A medical rescue flight carrying an American from Antarctica has landed in Christchurch
An Australian medical team used favourable weather conditions in Antarctica to airlift the patient from the United States McMurdo Station research centre.
Temperatures hit -25C at McMurdo but conditions otherwise were described as "perfect" for the jet to land at the base after a five-hour flight from Christchurch.
The five-member Australian team arrived on the ice this afternoon (NZT) in an Australian Antarctic Division's (AAD) Airbus A319 and left about an hour later, taking advantage of a brief twilight as Antarctica emerges from its six-month-long dark winter.

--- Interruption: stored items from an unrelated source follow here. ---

(* ===== verification/WorkspaceSafety.v ===== *)
(** What the workspace repository guarantees of its store: whatever operations
    on workspaces and jobs are made, in any order and however the host answers,
    the tables stay consistent, and a failed operation leaves no trace. *)
From S2P Require Import Prelude JsValues Texts Errors Programs PosixPath Host SandboxAdmission SandboxAdmissionSafety Protocol JobSchedule JobStore JobRepository JobLifecycle WorkspaceStore Workspaces WorkspaceRepository WorkspaceOperations WorkspaceMutations WorkspaceInvariant WorkspacePolicySafety.
#[local] Open Scope string_scope. #[local] Open Scope Z_scope.

(** ** Histories of the store *)

(** An operation of the workspace repository, its result aside. [requireUsable]
    starts as [requireAvailable] and then leaves the database alone. *)
Inductive workspace_call :=
| WList | WRegistrations | WGet (id : string) | WRequireAvailable (id : string)
| WCreate (input : CreateWorkspaceInput)
| WUpdate (id : string) (changes : UpdateWorkspaceInput)
| WDelete (id : string).

Definition workspace_op (repo : WorkspaceRepository) (c : workspace_call) : ws unit :=
  match c with
  | WList => list_workspaces repo;; mret tt
  | WRegistrations => listRegistrations;; mret tt
  | WGet id => get_workspace repo id;; mret tt
  | WRequireAvailable id => requireAvailable repo id;; mret tt
  | WCreate input => create_workspace repo input;; mret tt
  | WUpdate id changes => update_workspace repo id changes;; mret tt
  | WDelete id => delete_workspace id
  end.
Definition is_mutation (c : workspace_call) : bool :=
  match c with WCreate _ | WUpdate _ _ | WDelete _ => true | _ => false end.

(** What the job repository leaves of the database it shares. *)
Definition put_jobs (d : wdb) (j : db) : wdb :=
  MkWdb (wd_workspaces d) (wd_mounts d) (wd_tools d) (db_jobs j) (db_runs j).

(** A step: a workspace operation with the host's answers, or a job operation. *)
Inductive store_step :=
| WorkspaceStep (repo : WorkspaceRepository) (c : workspace_call) (env : environment host_answer wdb)
| JobStep (R : Repository) (c : call)
| DeleteJobStep (jobId : string).

Definition run_step `{IntlData} `{Temporal} (d : wdb) (s : store_step) : wdb :=
  match s with
  | WorkspaceStep repo c env => (run_prog env [] (workspace_op repo c d)).1.2
  | JobStep R c => put_jobs d (exec R c (job_db d)).2
  | DeleteJobStep j => put_jobs d (delete_job j (job_db d)).2
  end.
Definition empty_store : wdb := MkWdb ∅ ∅ ∅ ∅ ∅.

Lemma put_jobs_ok d j : wdb_ok d → db_workspaces j = db_workspaces (job_db d) → db_ok j → wdb_ok (put_jobs d j).
Proof.
  intros [Hrows Hpaths Hmounts Hsources Htools _] Hw Hj. split; cbn; try done.
  unfold job_db. cbn. cbn in Hw. rewrite <-Hw. by destruct j.
Qed.

Section run.
Context (repo : WorkspaceRepository).

Lemma sync_ignore {A} (T P : wdb → Prop) (m : ws A) (Q : wdb → Prop) :
  sync T P m (λ _, Q) → sync T P (m;; mret tt) (λ _, Q).
Proof. intros Hm. eapply sync_bind; [exact Hm|]. intros x. by apply spec_ret. Qed.

Lemma sync_workspace_op c d0 :
  wdb_ok d0 →
  sync (λ d, d = d0) (λ d, d = d0) (workspace_op repo c)
    (λ _ d, if is_mutation c then evolved d0 d else d = d0).
Proof.
  intros Hok. destruct c; cbn [workspace_op is_mutation]; try apply sync_ignore.
  - apply quietly_list.
  - apply quietly_registrations.
  - apply quietly_get_workspace.
  - apply quietly_requireAvailable.
  - by apply sync_create.
  - by apply sync_update.
  - by apply sync_delete.
Qed.

(** A run of a synchronous statement. *)
Lemma sync_run {A} (m : ws A) (T P : wdb → Prop) (Q : A → wdb → Prop) env d :
  sync T P m Q → P d →
  let '((o, d'), h) := run_prog env [] (m d) in
  match o with Next x => Q x d' | Return _ => False | Throw _ => T d' end
  ∧ ∀ e, e ∈ h → is_awaited (ev_call e) = false.
Proof.
  intros Hm HP. pose proof (wp_run (λ _ c, is_awaited c = false) no_ghost (m d) tt _ env []
    ltac:(by intros [|x before] e rest E) (Hm d tt HP)) as H.
  destruct (run_prog env [] (m d)) as [[o d'] h]. destruct H as (HQ & Hr & _). split; [done|].
  intros e (l1 & l2 & ->)%list_elem_of_split. by eapply Hr.
Qed.

Lemma workspace_op_run c env d :
  wdb_ok d →
  let '((o, d'), h) := run_prog env [] (workspace_op repo c d) in
  match o with
  | Next _ => if is_mutation c then evolved d d' else d' = d
  | Return _ => False
  | Throw _ => d' = d
  end ∧ ∀ e, e ∈ h → is_awaited (ev_call e) = false.
Proof. intros Hok. by apply (sync_run _ _ _ _ env d (sync_workspace_op c d Hok)). Qed.
End run.

Lemma run_step_ok `{IntlData} `{Temporal} s d : wdb_ok d → wdb_ok (run_step d s).
Proof.
  intros Hd. destruct s as [repo c env|R c|j]; cbn [run_step].
  - pose proof (workspace_op_run repo c env d Hd) as Hrun.
    destruct (run_prog env [] _) as [[o d'] h]. destruct Hrun as [Hrun _]. cbn.
    destruct o; [|done|by subst]. destruct (is_mutation c); [by destruct Hrun|by subst].
  - pose proof (exec_always R c (job_db d) (wk_jobs d Hd)) as Hs.
    apply put_jobs_ok; [done|by apply Hs|]. apply (dv_ok _ _ Hs), Hd.
  - apply put_jobs_ok; [done| |apply delete_job_ok, Hd].
    destruct (delete_job j (job_db d)) as [[u|x] d'] eqn:E; cbn.
    + apply delete_job_Ok in E as (_ & _ & ->). unfold sql_deleteJob. by case_match.
    + apply delete_job_atomic in E as ->; [done|]. apply Hd.
Qed.

(** ** A concrete store *)

Module sample.
(** [/srv/app] holds a file, [/srv/docs] nothing. *)
Definition seen (p : string) : result thrown Stats :=
  if existsb (String.eqb p) ["/srv/app"; "/srv/docs"] then Ok examples.directory
  else if String.eqb p "/srv/app/main.ts" then Ok examples.plain_file else Err examples.missing.
Definition two_projects : still_fs := {|
  names_in d := if String.eqb d "/srv/app" then ["main.ts"] else [];
  opens _ := Ok tt;
  read_ends _ := Ok tt;
  closes _ := Err dir_closed;
  lstat_of := seen;
  stat_of := seen;
  real_of p := Ok p;
  access_of p _ := if existsb (String.eqb p) ["/srv/app"; "/srv/docs"] then Ok tt else Err examples.denied;
  time_of k := 5 + Z.of_nat k;
  date_of := 5;
|}.
Definition repository : WorkspaceRepository := newWorkspaceRepository "/" {|
  wo_cwd := None;
  wo_policy := Some {| pi_mode := ModeRequired; pi_workspaceRoots := ["/srv"]; pi_dataDirectory := "/data";
    pi_piAgentDirectory := "/agent"; pi_readOnlyMounts := ["/usr"]; pi_jobScriptRoots := Some ["/hooks"];
    pi_managedEgressMode := None; pi_networkHelperPath := None; pi_networkHelperDirectory := None;
    pi_networkPolicySets := None |};
  wo_admissionBounds := None; wo_httpTools := Some ["fetch"; "weather"]; wo_searchOptional := true |}.
Definition input : CreateWorkspaceInput := {|
  ci_name := VStr " App "; ci_path := VStr "/srv/app"; ci_sessionStorage := VUndefined;
  ci_securityProfile := VStr "workspace-sandboxed";
  ci_mounts := Arr [VObj [("name", VStr "docs"); ("source", VStr "/srv/docs"); ("access", VStr "read-write")]];
  ci_networkPolicy := VUndefined; ci_networkPolicySetId := VUndefined;
  ci_enabledHttpTools := Arr [VStr "weather"; VStr "fetch"]; ci_conversationToolsEnabled := VBool true;
  ci_acknowledgeWritableMounts := true |}.
Definition env : environment host_answer wdb := still_env two_projects empty_store.
Definition created := run_prog env [] (create_workspace repository input empty_store).

(** It can be created, and then used with its mount and tools. *)
Definition outcome_value {A B} (f : A → B) (o : outcome exhausted thrown A) : option B :=
  match o with Next x => Some (f x) | _ => None end.
Example creation_succeeds : outcome_value ws_mounts created.1.1 =
  Some [{| wm_name := "docs"; wm_source := "/srv/docs"; wm_access := ReadWrite |}].
Proof. vm_compute. reflexivity. Qed.
Example use_succeeds :
  outcome_value given_mounts (run_prog env [] (requireUsable repository "" created.1.2)).1.1 =
  Some [{| wm_name := "docs"; wm_source := "/srv/docs"; wm_access := ReadWrite |}].
Proof. vm_compute. reflexivity. Qed.
(** Without the acknowledgement of the writable mount, nothing is created. *)
Example unacknowledged : (run_prog env [] (create_workspace repository
    {| ci_name := ci_name input; ci_path := ci_path input; ci_sessionStorage := ci_sessionStorage input;
       ci_securityProfile := ci_securityProfile input; ci_mounts := ci_mounts input;
       ci_networkPolicy := ci_networkPolicy input; ci_networkPolicySetId := ci_networkPolicySetId input;
       ci_enabledHttpTools := ci_enabledHttpTools input;
       ci_conversationToolsEnabled := ci_conversationToolsEnabled input; ci_acknowledgeWritableMounts := false |}
    empty_store)).1.1 = Throw invalid_command.
Proof. vm_compute. reflexivity. Qed.
End sample.

Lemma empty_store_ok : wdb_ok empty_store.
Proof.
  split; cbn; try (intros; rewrite lookup_empty in *; done).
  split; cbn; intros; rewrite ?lookup_empty in *; done.
Qed.

(** ** Properties *)

(** Whatever workspace and job operations are made, in any order, with any input and whatever the file system, the clock and the callbacks answer, the shared database stays consistent: rows satisfy the schema's checks, no two workspaces share a path, mounts and tools belong to a stored workspace, no two mounts of one share a source, and every job belongs to a stored workspace. *)
Lemma store_stays_consistent `{IntlData} `{Temporal} (history : list store_step) :
  wdb_ok (fold_left run_step history empty_store).
Proof.
  pose proof empty_store_ok as Hd.
  revert Hd. generalize empty_store. induction history as [|s history IH]; intros d Hd; [done|].
  cbn. by apply IH, run_step_ok.
Qed.

(** Workspace operations are atomic: they run without an awaited call, so that no other task sees a state in between; one that throws leaves the database as it was, and so does every operation that only reads; a mutation that succeeds leaves a consistent database with the jobs untouched. *)
Lemma workspace_operations_are_atomic (repo : WorkspaceRepository) (c : workspace_call)
    (env : environment host_answer wdb) (d : wdb) (Hok : wdb_ok d) :
  let '((o, d'), h) := run_prog env [] (workspace_op repo c d) in
  match o with
  | Next _ => if is_mutation c then wdb_ok d' ∧ wd_jobs d' = wd_jobs d ∧ wd_runs d' = wd_runs d else d' = d
  | Return _ => False
  | Throw _ => d' = d
  end ∧ ∀ e, e ∈ h → is_awaited (ev_call e) = false.
Proof. by apply workspace_op_run. Qed.

Lemma workspace_operations_are_atomic_witness :
  let d := (run_prog sample.env [] (workspace_op sample.repository (WCreate sample.input) empty_store)).1.2 in
  wr_name <$> wd_workspaces d !! "" = Some "App" ∧ wdb_ok d.
Proof.
  split; [vm_compute; reflexivity|].
  pose proof (workspace_operations_are_atomic sample.repository (WCreate sample.input) sample.env empty_store empty_store_ok) as H.
  assert (E : sample.outcome_value (λ _, true) (run_prog sample.env []
    (workspace_op sample.repository (WCreate sample.input) empty_store)).1.1 = Some true)
    by (vm_compute; reflexivity).
  destruct (run_prog _ _ _) as [[o d'] h]. cbn in E |- *. destruct o; [|done..]. by destruct H as [(? & _) _].
Defined.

US staff prepared the ice runway, known as Pegasus. It is one of a handful in Antarctica that can land wheeled aircraft.
The AAD received a call for help from the US National Science Foundation (NSF) yesterday.
"The patient, whose identity NSF is not releasing, is currently stable but may require immediate corrective surgery best delivered at a more capable facility than is available at McMurdo," a statement from NSF said.
"The facility at McMurdo is equivalent to an urgent-care centre in the US and is not equipped for the type of procedure being contemplated."
The NSF would not disclose the nature of the illness or injury.
The patient was being treated on board the aeroplane and was expected to receive more medical help in Christchurch.
The Royal New Zealand Air Force provided search and rescue coverage for the flight.
McMurdo is the main US Antarctic base and is on the southern tip of Ross Island 3800km south of Christchurch and 1360km north of the South Pole.